[Extracted material]

◇ ◇ ◇ ◇ ◇ ◇ ◇

(** X9.  On well-formed data and for a scaling vector [std_b1] of one
    entry per moment, [tn_star] returns one row per replication, each of
    one entry per moment, and a column is all of one kind: where [xi_n] of
    the moment is above 1 the entry is [+inf] in every replication, and
    elsewhere it is the centred bootstrap aggregate
    [sqrt(n) * (mhat_star - m_hat0)], the penalty 0 leaving it as it is. *)
Theorem tn_star_columns (X : matrix) (std_b1 : vec) (kappa_n : num)
    (ix : list (list nat)) r sd s :
  well_formed X ix = true ->
  length std_b1 = length (m_hat X) ->
  exists r_hat Xs tn,
    np_max (r_hat_vec_of (m_hat X)) = Ok r_hat
    /\ resample X ix = Ok Xs
    /\ tn_star X std_b1 kappa_n r sd (Some ix) s = (Ok tn, s)
    /\ length tn = length ix
    /\ Forall (fun row => length row = length (m_hat X)) tn
    /\ forall b j X' m s1 m',
        Xs !! b = Some X' -> m_hat X !! j = Some m -> std_b1 !! j = Some s1 ->
        m_hat X' !! j = Some m' ->
        exists row,
          tn !! b = Some row
          /\ row !! j
             = Some (if gtb (div (mul (np_sqrt (of_nat (nrows X))) (add m r_hat))
                                 (mul s1 kappa_n)) one
                     then PInf
                     else mul (np_sqrt (of_nat (nrows X))) (sub m' m)).
Proof.
  intros Hwf Hlen. rewrite tn_star_explicit.
  destruct (tn_star_of_entry X std_b1 kappa_n ix Hwf Hlen)
    as (r_hat & Xs & tn & H1 & H2 & H3 & H4 & H5 & H7 & H6).
  exists r_hat, Xs, tn. rewrite H3.
  repeat apply conj; try assumption; try reflexivity. lia.
Qed.

(** X10.  The most violated moment is never penalised: on well-formed
    data, if the smallest aggregate [a] is not positive, then for every
    scaling [std_b1] of full length and every [kappa_n] the entry of
    [tn_star] at that moment is a number in every replication. *)
Theorem tn_star_most_violated_finite (X : matrix) (std_b1 : vec) (kappa_n : num)
    (ix : list (list nat)) r sd s (j : nat) (a : Q) :
  well_formed X ix = true ->
  length std_b1 = length (m_hat X) ->
  m_hat X !! j = Some (Fin a) -> a <= 0 ->
  Forall (fun x => leb (Fin a) x = true) (m_hat X) ->
  exists tn,
    tn_star X std_b1 kappa_n r sd (Some ix) s = (Ok tn, s)
    /\ length tn = length ix
    /\ Forall (fun row => exists c, row !! j = Some (Fin c)) tn.
Proof.
  intros Hwf Hlen Hj Ha Hleast. rewrite tn_star_explicit.
  destruct (tn_star_of_entry X std_b1 kappa_n ix Hwf Hlen)
    as (r_hat & Xs & tn & H1 & H2 & H3 & H4 & H5 & _ & H6).
  exists tn. rewrite H3. split; [reflexivity|]. split; [lia|].
  pose proof Hwf as Hwf'.
  apply well_formed_inv in Hwf' as [Hk [Hfin [Hsq [Xs' [HXs' [_ Hagg]]]]]].
  rewrite H2 in HXs'. injection HXs' as <-.
  apply is_fin_inv in Hsq as [sigma Hsigma].
  apply forallb_is_fin in Hfin as [ms Hms].
  assert (Hja : ms !! j = Some a).
  { apply lookup_map_fin. rewrite <- Hms. exact Hj. }
  assert (Hleast' : Forall (fun v => a <= v) ms).
  { rewrite Hms in Hleast. apply Forall_forall. intros v Hv.
    rewrite Forall_forall in Hleast. apply leb_fin, Hleast.
    apply list_elem_of_fmap. exists v. split; [reflexivity|exact Hv]. }
  destruct (np_max_r_hat_least ms j a Hja Ha Hleast') as [c [Hc Hca]].
  rewrite <- Hms, H1 in Hc. injection Hc as ->.
  destruct (lookup_lt_is_Some_2 std_b1 j) as [s1 Hs1].
  { rewrite Hlen. eapply lookup_lt_Some, Hj. }
  apply Forall_forall. intros row Hrow.
  apply list_elem_of_lookup in Hrow as [b Hb].
  destruct (lookup_lt_is_Some_2 Xs b) as [X' HX'].
  { rewrite <- H4. eapply lookup_lt_Some, Hb. }
  rewrite Forall_forall in Hagg.
  destruct (Hagg X' (list_elem_of_lookup_2 _ _ _ HX')) as [Hl' Hf'].
  apply forallb_is_fin in Hf' as [ms' Hms'].
  destruct (lookup_lt_is_Some_2 ms' j) as [a' Ha'].
  { apply (f_equal length) in Hms'. rewrite length_map in Hms'.
    rewrite <- Hms', Hl'. eapply lookup_lt_Some, Hj. }
  assert (Hm' : m_hat X' !! j = Some (Fin a')).
  { rewrite Hms'. change (map Fin ms') with (Fin <$> ms').
    rewrite list_lookup_fmap, Ha'. reflexivity. }
  destruct (H6 b j X' (Fin a) s1 (Fin a') HX' Hj Hs1 Hm') as [row' [Hb' Hrow']].
  rewrite Hb in Hb'. injection Hb' as <-.
  rewrite Hrow', Hsigma, add_fin. unfold fin at 1.
  rewrite zero_over_not_above_one
    by (rewrite Qred_correct, Hca; ring).
  rewrite sub_fin. unfold fin. rewrite mul_fin. eexists. reflexivity.
Qed.

End Penalty.

(** ** The alternatives of [an_star] *)

Lemma rmapM_map {A B C : Type} (f : B -> result C) (g : A -> B) (l : list A) :
  rmapM f (map g l) = rmapM (fun x => f (g x)) l.
Proof.
  induction l as [|x l IH]; [reflexivity|]. cbn [map rmapM]. rewrite IH. reflexivity.
Qed.

Lemma nonzero_from_sorted (i : nat) (mask : list bool) :
  StronglySorted lt (nonzero_from i mask)
  /\ Forall (fun j => (i <= j)%nat) (nonzero_from i mask).
Proof.
  revert i. induction mask as [|b mask IH]; intros i; cbn [nonzero_from].
  - split; constructor.
  - destruct (IH (S i)) as [Hs Hge]. destruct b.
    + split.
      * constructor; [exact Hs|].
        eapply Forall_impl; [exact Hge|]. intros j Hj. cbn beta in Hj. lia.
      * constructor; [lia|].
        eapply Forall_impl; [exact Hge|]. intros j Hj. cbn beta in Hj. lia.
    + split; [exact Hs|].
      eapply Forall_impl; [exact Hge|]. intros j Hj. cbn beta in Hj. lia.
Qed.

(** X11.  The loop of [an_star] accumulates its writes: the alternative
    for the [i]-th near-binding index is taken from [hat_b] with the
    entries at the first [i + 1] near-binding indices all replaced by
    their [phi_n] values, not from [hat_b] with that one entry replaced. *)
Theorem an_loop_accumulates (hat_hi_star : matrix) (phi_n : vec)
    (hat_j_r : list nat) (hat_b : vec) :
  an_loop hat_hi_star phi_n hat_j_r hat_b
  = rmapM (fun i =>
             let written :=
               fold_left (fun b j => <[j := nth j phi_n NaN]> b)
                         (take (S i) hat_j_r) hat_b in
             max_axis1 (map (fun h => zip_with add written h) hat_hi_star))
          (seq 0 (length hat_j_r)).
Proof.
  revert hat_b. induction hat_j_r as [|j js IH]; intros hat_b; [reflexivity|].
  cbn [an_loop length seq rmapM take fold_left].
  destruct (max_axis1 _) as [col|e]; cbn [rbind]; [|reflexivity].
  rewrite IH, <- seq_shift, rmapM_map. reflexivity.
Qed.

(** X12.  The near-binding indices come in strictly increasing order, and
    each of them addresses an entry of [hat_b] and of [phi_n]: the write
    [hat_bnew[j] = phi_n[j]] is never out of bounds and no index is
    visited twice. *)
Theorem near_binding_indices_in_range (sq kappa_n hat_r_inf r_hat0 : num)
    (r_hat_vec std_b3 : vec) :
  StronglySorted lt (hat_j_r_of sq kappa_n r_hat0 r_hat_vec std_b3)
  /\ Forall (fun j =>
               is_Some (hat_b_of sq kappa_n hat_r_inf r_hat_vec std_b3 !! j)
               /\ is_Some (map gms (xi_a_of sq kappa_n hat_r_inf r_hat_vec std_b3)
                           !! j))
            (hat_j_r_of sq kappa_n r_hat0 r_hat_vec std_b3).
Proof.
  split; [apply nonzero_from_sorted|].
  apply Forall_forall. intros j Hj. unfold hat_j_r_of in Hj.
  apply elem_of_nonzero, lookup_lt_Some in Hj.
  rewrite length_zip_with in Hj.
  split; apply lookup_lt_is_Some_2.
  - unfold hat_b_of. rewrite length_zip_with. exact Hj.
  - unfold xi_a_of. rewrite length_map, length_zip_with. exact Hj.
Qed.

(** ** The penalty search [an_vec] *)

Lemma min_single_column (v : vec) :
  min_over_columns (length v) [v] = Ok v.
Proof.
  unfold min_over_columns, min_axis1. rewrite rmapM_map. cbn [map np_min fold_left].
  assert (Hgen : forall (pre l : vec),
             rmapM (fun b => Ok (nth b (pre ++ l) NaN)) (seq (length pre) (length l))
             = Ok l).
  { intros pre l. revert pre. induction l as [|x l IH]; intros pre; [reflexivity|].
    cbn [length seq rmapM rbind].
    rewrite app_nth2, Nat.sub_diag by lia. cbn [nth].
    replace (pre ++ x :: l) with ((pre ++ [x]) ++ l) by (rewrite <- app_assoc; reflexivity).
    replace (S (length pre)) with (length (pre ++ [x]))
      by (rewrite length_app; simpl; lia).
    rewrite IH. reflexivity. }
  exact (Hgen [] v).
Qed.

Section GridSearch.

Context {E : Env}.

Lemma an_star_of_length (X : matrix) (b2 b3 : vec) (k h : num)
    (ix : list (list nat)) (v : vec) :
  an_star_of X b2 b3 k h ix = Ok v -> length v = length ix.
Proof.
  unfold an_star_of.
  destruct (np_max _) as [r0|e]; cbn [rbind]; [|discriminate].
  destruct (resample X ix) as [Xs|e] eqn:HXs; cbn [rbind]; [|discriminate].
  destruct (an_loop _ _ _ _) as [cols|e]; cbn [rbind]; [|discriminate].
  intros H. apply min_over_columns_length in H. rewrite H.
  unfold centred, m_hat_axis1. rewrite !length_map.
  eapply rmapM_length, HXs.
Qed.

Lemma an_point_on_length h W A J0 V IV g (ix : list (list nat)) k t (v : vec) :
  an_point_on h W A J0 V IV g (fun _ => ix) k t = Ok v -> length v = length ix.
Proof.
  unfold an_point_on.
  destruct (the_theta_of g t) as [th|e]; cbn [rbind]; [|discriminate].
  destruct (std_b_of _ ix) as [b0|e]; cbn [rbind]; [|discriminate].
  apply an_star_of_length.
Qed.

(** With an explicit index matrix the columns of [an_mat] are computed
    without the generator. *)
Lemma an_columns_explicit h W A J0 V IV g r sd ix k B ts s :
  an_columns h W A J0 V IV g r sd (Some ix) k B ts s
  = (rmapM (fun t => rbind (an_point_on h W A J0 V IV g (fun _ => ix) k t)
                           (assign_column B)) ts, s).
Proof.
  induction ts as [|t ts IH]; [reflexivity|].
  cbn [an_columns rmapM]. unfold bind at 1. rewrite an_point_explicit.
  destruct (an_point_on _ _ _ _ _ _ _ _ _ _) as [v|e]; cbn [rbind]; [|reflexivity].
  rewrite bind_lift.
  destruct (assign_column B v) as [col|e]; cbn [rbind]; [|reflexivity].
  unfold bind. rewrite IH.
  destruct (rmapM _ ts) as [cols|e]; reflexivity.
Qed.

Lemma an_search_explicit h W A J0 V IV g r sd ix ts s :
  an_search h W A J0 V IV g r sd (Some ix) ts s
  = (rbind (rmapM (fun t =>
                     rbind (an_point_on h W A J0 V IV g (fun _ => ix)
                              (np_sqrt (np_log (of_nat (nrows A)))) t)
                           (assign_column (length ix))) ts)
           (min_over_columns (length ix)), s).
Proof.
  unfold an_search. rewrite bind_lift. cbn [np_zeros_rows].
  unfold bind. rewrite an_columns_explicit.
  destruct (rmapM _ ts) as [cols|e]; reflexivity.
Qed.

(** X13.  With an explicit index matrix and a single retained grid point,
    [an_vec] is one pass of its loop: it returns what [an_star] returns at
    that point for the scaling factors of [std_b_vec], or fails as that
    pass fails, and it leaves the generator as it was. *)
Theorem an_vec_single_point h W A J0 V IV g r sd ix (aux grid : vec) (t : num) s :
  mask_select grid (boole_of_interest A aux) = Ok [t] ->
  an_vec h W A J0 V IV g r sd (Some ix) aux grid s
  = (an_point_on h W A J0 V IV g (fun _ => ix)
       (np_sqrt (np_log (of_nat (nrows A)))) t, s).
Proof.
  intros Hm. unfold an_vec. rewrite bind_lift, Hm, an_search_explicit.
  cbn [rmapM].
  destruct (an_point_on _ _ _ _ _ _ _ _ _ _) as [v|e] eqn:Hv; cbn [rbind];
    [|reflexivity].
  apply an_point_on_length in Hv.
  unfold assign_column. rewrite Hv, Nat.eqb_refl. cbn [rbind].
  rewrite <- Hv, min_single_column. reflexivity.
Qed.

(** X14.  A direction [grid0] outside -1, 0, 1, 2 makes [an_vec] fail
    with an index error at the first retained grid point, in every
    bootstrap configuration that supplies a count or a matrix, before
    anything is drawn. *)
Theorem an_vec_direction_out_of_range
    h W A J0 V IV g r sd bi (aux grid : vec) (t : num) (ts : vec) (B : nat) s :
  (g < -1 \/ 2 < g)%Z ->
  mask_select grid (boole_of_interest A aux) = Ok (t :: ts) ->
  match bi with None => r | Some ix => Some (length ix) end = Some B ->
  an_vec h W A J0 V IV g r sd bi aux grid s = (Err IndexError, s).
Proof.
  intros Hg Hm HB. unfold an_vec. rewrite bind_lift, Hm.
  unfold an_search. rewrite HB, bind_lift. cbn [np_zeros_rows].
  unfold bind at 1. cbn [an_columns]. unfold bind at 1.
  unfold an_point. rewrite bind_lift.
  assert (Hth : the_theta_of g t = Err IndexError).
  { unfold the_theta_of.
    replace ((g - 1 =? 0) || (g - 1 =? -2))%Z with false by lia.
    replace ((g - 1 =? 1) || (g - 1 =? -1))%Z with false by lia.
    reflexivity. }
  rewrite Hth. reflexivity.
Qed.

End GridSearch.

Section Passes.

Context {E : Env}.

◇ ◇ ◇ ◇ ◇ ◇ ◇

[Description of the task] Sift through the entries and copy every line with "replaced".

[Exercise result]
    entries at the first [i + 1] near-binding indices all replaced by
    their [phi_n] values, not from [hat_b] with that one entry replaced. *)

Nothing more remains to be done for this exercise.